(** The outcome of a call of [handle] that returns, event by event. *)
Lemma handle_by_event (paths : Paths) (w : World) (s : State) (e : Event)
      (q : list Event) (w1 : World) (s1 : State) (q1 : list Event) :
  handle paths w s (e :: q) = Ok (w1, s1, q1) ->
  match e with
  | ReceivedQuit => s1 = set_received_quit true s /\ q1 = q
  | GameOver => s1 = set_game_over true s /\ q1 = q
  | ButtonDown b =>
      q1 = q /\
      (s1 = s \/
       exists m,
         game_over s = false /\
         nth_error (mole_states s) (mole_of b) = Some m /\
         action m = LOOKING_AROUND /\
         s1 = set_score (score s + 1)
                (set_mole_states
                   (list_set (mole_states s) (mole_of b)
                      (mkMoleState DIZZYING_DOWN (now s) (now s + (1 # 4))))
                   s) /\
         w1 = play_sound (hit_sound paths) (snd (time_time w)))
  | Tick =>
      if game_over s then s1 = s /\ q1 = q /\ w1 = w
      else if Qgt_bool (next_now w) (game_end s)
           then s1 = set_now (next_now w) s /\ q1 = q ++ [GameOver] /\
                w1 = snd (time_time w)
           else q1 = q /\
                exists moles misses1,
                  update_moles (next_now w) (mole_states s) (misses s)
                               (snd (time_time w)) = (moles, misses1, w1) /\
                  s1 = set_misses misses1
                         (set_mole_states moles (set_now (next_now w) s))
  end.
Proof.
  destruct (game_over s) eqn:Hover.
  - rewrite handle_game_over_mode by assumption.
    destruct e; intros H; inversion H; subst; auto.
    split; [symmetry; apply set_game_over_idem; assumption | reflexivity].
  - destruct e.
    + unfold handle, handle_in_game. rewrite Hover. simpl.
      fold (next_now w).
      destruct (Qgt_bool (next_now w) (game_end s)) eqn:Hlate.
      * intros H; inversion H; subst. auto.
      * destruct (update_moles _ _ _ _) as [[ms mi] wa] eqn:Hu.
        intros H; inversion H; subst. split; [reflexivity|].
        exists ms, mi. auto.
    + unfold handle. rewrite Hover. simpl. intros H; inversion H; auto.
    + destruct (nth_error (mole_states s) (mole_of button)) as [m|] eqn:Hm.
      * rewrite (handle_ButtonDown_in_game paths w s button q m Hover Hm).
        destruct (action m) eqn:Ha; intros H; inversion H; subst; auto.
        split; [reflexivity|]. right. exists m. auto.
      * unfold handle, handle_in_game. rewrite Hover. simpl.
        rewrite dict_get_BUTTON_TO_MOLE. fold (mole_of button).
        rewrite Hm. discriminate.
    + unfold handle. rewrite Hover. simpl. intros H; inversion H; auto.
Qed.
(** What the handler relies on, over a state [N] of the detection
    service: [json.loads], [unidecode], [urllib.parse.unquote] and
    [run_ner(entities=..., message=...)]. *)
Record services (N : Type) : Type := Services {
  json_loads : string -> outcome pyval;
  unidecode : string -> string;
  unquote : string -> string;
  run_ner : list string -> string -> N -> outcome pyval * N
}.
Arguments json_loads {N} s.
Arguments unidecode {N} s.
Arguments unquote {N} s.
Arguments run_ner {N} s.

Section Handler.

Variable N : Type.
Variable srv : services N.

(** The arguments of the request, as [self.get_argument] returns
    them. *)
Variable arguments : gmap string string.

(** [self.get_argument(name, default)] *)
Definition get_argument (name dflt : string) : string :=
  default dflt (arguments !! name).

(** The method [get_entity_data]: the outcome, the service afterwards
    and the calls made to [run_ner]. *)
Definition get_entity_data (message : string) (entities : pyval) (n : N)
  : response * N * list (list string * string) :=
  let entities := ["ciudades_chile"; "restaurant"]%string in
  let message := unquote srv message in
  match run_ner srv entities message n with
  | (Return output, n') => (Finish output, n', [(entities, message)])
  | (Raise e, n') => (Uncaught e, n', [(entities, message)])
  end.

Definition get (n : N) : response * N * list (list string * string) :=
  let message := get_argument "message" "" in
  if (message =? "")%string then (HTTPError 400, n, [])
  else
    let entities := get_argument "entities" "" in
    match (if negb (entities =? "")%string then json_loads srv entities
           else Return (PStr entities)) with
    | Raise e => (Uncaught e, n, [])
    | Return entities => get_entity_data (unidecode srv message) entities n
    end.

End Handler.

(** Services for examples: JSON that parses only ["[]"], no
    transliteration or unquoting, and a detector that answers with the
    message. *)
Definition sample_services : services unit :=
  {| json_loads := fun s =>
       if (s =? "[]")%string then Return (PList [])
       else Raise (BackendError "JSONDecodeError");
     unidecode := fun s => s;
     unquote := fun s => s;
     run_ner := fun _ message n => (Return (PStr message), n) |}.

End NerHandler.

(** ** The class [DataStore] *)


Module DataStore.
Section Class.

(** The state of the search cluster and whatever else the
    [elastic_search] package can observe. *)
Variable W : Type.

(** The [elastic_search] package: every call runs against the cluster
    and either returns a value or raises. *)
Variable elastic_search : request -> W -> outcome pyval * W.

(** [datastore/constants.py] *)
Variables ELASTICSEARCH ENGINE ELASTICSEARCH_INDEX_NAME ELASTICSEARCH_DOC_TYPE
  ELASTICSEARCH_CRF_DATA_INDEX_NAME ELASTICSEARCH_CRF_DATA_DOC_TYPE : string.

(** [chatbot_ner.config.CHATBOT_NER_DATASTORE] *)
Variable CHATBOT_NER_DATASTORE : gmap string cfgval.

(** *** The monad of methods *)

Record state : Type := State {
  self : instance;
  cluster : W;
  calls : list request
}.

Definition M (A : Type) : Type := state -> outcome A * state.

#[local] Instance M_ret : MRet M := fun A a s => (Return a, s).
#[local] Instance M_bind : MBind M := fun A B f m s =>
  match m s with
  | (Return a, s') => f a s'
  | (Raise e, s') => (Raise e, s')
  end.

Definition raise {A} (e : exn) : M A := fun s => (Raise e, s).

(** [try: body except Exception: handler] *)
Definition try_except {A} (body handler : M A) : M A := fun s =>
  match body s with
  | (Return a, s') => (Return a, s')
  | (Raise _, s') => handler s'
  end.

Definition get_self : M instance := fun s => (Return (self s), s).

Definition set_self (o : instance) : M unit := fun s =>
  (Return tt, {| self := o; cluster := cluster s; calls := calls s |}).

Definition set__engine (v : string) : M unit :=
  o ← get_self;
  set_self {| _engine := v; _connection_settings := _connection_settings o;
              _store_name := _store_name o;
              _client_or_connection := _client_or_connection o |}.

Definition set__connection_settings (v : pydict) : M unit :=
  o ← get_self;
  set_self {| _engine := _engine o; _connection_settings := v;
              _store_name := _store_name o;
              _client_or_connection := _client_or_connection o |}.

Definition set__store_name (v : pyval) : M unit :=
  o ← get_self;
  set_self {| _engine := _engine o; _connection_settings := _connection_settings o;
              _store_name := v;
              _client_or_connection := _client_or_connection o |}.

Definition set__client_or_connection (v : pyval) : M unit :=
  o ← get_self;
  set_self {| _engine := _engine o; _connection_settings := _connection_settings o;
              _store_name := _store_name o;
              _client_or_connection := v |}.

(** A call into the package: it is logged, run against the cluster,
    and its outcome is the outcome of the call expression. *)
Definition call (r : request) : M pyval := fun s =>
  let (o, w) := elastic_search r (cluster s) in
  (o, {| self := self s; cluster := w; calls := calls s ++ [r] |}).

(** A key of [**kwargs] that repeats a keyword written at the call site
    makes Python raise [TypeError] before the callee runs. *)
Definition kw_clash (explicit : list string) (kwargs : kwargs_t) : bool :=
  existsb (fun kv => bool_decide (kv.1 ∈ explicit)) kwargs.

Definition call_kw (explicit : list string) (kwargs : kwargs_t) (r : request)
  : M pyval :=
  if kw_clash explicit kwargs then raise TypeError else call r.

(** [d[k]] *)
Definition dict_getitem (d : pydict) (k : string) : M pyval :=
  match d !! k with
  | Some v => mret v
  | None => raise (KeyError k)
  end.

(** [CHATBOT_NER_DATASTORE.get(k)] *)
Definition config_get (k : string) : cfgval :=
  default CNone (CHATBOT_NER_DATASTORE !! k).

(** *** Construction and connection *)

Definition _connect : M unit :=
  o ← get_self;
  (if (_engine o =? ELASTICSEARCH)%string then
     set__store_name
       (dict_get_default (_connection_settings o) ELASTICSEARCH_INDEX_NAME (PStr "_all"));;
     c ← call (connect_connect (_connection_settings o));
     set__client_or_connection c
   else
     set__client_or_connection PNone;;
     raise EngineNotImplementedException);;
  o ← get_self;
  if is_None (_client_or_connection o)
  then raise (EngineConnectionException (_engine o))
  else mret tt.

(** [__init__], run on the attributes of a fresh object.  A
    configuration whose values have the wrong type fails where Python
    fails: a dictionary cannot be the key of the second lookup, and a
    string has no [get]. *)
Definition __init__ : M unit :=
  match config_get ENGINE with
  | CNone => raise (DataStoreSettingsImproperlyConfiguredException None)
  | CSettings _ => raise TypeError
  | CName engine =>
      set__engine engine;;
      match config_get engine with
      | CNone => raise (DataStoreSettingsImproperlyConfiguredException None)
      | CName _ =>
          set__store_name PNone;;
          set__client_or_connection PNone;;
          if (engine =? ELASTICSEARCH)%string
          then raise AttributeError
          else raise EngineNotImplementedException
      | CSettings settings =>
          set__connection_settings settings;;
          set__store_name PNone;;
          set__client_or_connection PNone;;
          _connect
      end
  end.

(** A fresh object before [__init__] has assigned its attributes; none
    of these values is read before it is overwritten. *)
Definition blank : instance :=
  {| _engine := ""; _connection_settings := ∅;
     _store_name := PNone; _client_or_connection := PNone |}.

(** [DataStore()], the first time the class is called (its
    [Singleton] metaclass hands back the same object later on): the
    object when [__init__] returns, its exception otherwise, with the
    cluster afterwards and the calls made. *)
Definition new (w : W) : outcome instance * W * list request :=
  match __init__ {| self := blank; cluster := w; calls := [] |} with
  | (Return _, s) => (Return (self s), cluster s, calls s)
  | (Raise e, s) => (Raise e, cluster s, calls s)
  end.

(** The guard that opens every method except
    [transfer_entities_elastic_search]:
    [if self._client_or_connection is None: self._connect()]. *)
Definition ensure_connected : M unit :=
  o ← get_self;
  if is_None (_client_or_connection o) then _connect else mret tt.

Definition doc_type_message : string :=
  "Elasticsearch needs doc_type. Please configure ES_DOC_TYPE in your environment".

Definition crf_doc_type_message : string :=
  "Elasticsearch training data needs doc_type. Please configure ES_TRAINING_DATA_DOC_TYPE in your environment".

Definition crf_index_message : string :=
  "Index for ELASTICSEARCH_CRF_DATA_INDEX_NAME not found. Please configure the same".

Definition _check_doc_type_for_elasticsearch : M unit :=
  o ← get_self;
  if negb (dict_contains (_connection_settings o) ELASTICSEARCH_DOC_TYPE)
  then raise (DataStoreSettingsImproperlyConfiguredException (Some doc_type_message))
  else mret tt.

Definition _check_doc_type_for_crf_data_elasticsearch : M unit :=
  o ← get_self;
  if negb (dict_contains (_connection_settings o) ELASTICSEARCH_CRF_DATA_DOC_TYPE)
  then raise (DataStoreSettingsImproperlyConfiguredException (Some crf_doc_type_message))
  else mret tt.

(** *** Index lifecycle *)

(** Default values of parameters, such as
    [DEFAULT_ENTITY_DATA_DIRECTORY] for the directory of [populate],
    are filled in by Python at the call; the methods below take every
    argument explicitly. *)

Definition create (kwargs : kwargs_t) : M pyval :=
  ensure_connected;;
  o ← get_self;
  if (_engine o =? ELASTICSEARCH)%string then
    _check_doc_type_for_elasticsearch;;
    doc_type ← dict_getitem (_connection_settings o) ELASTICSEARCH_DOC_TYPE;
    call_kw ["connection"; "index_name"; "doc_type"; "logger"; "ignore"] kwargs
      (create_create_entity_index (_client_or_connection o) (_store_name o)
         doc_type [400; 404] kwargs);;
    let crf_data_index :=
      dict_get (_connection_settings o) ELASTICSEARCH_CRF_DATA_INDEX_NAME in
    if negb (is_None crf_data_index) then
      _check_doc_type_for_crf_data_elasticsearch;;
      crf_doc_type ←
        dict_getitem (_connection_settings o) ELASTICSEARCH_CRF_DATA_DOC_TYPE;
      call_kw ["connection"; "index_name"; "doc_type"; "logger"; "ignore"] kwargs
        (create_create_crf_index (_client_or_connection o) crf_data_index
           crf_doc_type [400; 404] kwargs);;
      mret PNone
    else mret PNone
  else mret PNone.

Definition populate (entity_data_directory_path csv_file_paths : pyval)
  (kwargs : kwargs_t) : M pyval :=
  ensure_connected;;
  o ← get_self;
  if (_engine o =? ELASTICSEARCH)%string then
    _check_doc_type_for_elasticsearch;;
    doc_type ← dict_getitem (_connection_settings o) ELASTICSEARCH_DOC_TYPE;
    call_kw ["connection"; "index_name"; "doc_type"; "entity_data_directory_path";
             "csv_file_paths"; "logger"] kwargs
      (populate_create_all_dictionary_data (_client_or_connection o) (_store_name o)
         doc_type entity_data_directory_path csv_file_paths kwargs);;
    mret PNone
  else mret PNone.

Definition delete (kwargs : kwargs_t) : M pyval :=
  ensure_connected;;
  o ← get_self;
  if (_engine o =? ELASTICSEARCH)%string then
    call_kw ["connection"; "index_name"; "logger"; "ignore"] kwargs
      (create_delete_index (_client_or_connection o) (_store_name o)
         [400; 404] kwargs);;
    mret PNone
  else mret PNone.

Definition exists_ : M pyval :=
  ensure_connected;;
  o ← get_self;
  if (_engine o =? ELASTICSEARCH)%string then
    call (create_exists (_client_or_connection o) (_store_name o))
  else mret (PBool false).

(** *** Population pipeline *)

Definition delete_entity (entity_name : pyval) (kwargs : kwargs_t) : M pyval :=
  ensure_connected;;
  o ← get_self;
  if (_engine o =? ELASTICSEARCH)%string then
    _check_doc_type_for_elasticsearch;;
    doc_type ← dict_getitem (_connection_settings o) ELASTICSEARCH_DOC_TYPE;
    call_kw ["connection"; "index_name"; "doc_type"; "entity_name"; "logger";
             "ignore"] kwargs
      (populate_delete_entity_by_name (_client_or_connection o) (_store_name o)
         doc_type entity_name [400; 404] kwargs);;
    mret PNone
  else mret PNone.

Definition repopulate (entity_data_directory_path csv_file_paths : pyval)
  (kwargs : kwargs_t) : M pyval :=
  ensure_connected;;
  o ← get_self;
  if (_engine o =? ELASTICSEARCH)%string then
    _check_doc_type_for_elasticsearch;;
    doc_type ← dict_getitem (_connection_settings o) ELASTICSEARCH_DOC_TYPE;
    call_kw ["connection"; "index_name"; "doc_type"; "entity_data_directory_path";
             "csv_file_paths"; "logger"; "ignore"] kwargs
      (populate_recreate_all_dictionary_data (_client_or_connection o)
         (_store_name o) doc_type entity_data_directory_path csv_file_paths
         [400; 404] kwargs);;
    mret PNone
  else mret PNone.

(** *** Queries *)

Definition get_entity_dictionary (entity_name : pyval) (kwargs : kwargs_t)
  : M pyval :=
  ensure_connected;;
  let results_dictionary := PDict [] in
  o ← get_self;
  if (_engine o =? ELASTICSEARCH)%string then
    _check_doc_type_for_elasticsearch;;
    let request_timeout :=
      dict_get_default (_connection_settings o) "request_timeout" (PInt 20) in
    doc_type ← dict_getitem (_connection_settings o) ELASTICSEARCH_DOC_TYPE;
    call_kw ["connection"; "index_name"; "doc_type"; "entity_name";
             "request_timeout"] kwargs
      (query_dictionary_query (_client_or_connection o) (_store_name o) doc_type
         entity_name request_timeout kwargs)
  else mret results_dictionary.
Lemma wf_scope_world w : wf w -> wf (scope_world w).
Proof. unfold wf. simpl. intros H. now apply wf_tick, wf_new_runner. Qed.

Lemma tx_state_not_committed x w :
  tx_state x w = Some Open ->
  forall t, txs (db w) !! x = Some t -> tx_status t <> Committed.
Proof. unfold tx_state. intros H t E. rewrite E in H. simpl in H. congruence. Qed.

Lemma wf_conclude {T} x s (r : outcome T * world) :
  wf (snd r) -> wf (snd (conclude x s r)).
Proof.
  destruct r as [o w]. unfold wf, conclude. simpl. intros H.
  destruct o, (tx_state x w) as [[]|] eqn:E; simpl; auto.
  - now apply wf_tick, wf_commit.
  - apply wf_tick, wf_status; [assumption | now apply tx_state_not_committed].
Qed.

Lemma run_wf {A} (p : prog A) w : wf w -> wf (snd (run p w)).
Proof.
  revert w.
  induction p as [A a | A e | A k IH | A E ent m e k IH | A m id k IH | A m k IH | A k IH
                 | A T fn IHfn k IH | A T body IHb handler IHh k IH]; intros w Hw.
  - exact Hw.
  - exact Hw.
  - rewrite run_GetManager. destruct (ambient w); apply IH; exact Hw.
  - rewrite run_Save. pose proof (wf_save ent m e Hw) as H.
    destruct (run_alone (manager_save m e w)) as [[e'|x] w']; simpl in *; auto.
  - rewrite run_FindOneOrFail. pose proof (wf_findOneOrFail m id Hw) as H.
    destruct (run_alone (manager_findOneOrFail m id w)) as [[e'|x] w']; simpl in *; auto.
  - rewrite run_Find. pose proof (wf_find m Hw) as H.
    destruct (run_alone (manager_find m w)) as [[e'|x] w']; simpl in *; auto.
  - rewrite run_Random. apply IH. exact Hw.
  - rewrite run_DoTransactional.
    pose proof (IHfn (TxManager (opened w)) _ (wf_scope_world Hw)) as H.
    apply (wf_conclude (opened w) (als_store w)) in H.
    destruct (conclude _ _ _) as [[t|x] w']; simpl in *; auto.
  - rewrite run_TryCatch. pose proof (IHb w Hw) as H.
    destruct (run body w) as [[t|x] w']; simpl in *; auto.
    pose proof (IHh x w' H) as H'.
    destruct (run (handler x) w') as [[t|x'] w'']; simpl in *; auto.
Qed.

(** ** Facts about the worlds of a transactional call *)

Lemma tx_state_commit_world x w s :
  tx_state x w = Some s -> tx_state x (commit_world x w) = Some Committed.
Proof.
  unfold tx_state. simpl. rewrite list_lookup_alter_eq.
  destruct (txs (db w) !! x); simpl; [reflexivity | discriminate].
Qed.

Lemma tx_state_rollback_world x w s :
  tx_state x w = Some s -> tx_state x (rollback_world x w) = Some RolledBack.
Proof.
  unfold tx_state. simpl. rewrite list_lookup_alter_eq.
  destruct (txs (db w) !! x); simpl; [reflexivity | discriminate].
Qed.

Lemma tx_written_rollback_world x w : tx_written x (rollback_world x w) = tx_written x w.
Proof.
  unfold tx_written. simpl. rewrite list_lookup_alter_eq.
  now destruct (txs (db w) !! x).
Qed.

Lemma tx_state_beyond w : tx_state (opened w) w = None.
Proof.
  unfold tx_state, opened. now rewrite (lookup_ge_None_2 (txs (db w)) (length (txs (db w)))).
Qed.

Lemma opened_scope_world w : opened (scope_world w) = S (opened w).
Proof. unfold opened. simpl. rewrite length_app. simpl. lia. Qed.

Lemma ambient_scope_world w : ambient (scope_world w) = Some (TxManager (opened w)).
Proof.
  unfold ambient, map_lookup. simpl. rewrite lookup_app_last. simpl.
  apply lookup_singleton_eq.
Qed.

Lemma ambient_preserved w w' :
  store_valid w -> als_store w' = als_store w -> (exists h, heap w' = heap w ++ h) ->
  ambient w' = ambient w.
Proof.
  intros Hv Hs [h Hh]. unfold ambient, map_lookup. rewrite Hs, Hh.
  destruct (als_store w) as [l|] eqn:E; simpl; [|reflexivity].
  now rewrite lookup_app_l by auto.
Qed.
=====
## HOW TO COMPLETE THIS TASK
Can you write out the lines above, from the first one through the one containing "- destruct e.", exactly as they appear and nothing more?

## WRITTEN REPLY
(** The outcome of a call of [handle] that returns, event by event. *)
Lemma handle_by_event (paths : Paths) (w : World) (s : State) (e : Event)
      (q : list Event) (w1 : World) (s1 : State) (q1 : list Event) :
  handle paths w s (e :: q) = Ok (w1, s1, q1) ->
  match e with
  | ReceivedQuit => s1 = set_received_quit true s /\ q1 = q
  | GameOver => s1 = set_game_over true s /\ q1 = q
  | ButtonDown b =>
      q1 = q /\
      (s1 = s \/
       exists m,
         game_over s = false /\
         nth_error (mole_states s) (mole_of b) = Some m /\
         action m = LOOKING_AROUND /\
         s1 = set_score (score s + 1)
                (set_mole_states
                   (list_set (mole_states s) (mole_of b)
                      (mkMoleState DIZZYING_DOWN (now s) (now s + (1 # 4))))
                   s) /\
         w1 = play_sound (hit_sound paths) (snd (time_time w)))
  | Tick =>
      if game_over s then s1 = s /\ q1 = q /\ w1 = w
      else if Qgt_bool (next_now w) (game_end s)
           then s1 = set_now (next_now w) s /\ q1 = q ++ [GameOver] /\
                w1 = snd (time_time w)
           else q1 = q /\
                exists moles misses1,
                  update_moles (next_now w) (mole_states s) (misses s)
                               (snd (time_time w)) = (moles, misses1, w1) /\
                  s1 = set_misses misses1
                         (set_mole_states moles (set_now (next_now w) s))
  end.
Proof.
  destruct (game_over s) eqn:Hover.
  - rewrite handle_game_over_mode by assumption.
    destruct e; intros H; inversion H; subst; auto.
    split; [symmetry; apply set_game_over_idem; assumption | reflexivity].
  - destruct e.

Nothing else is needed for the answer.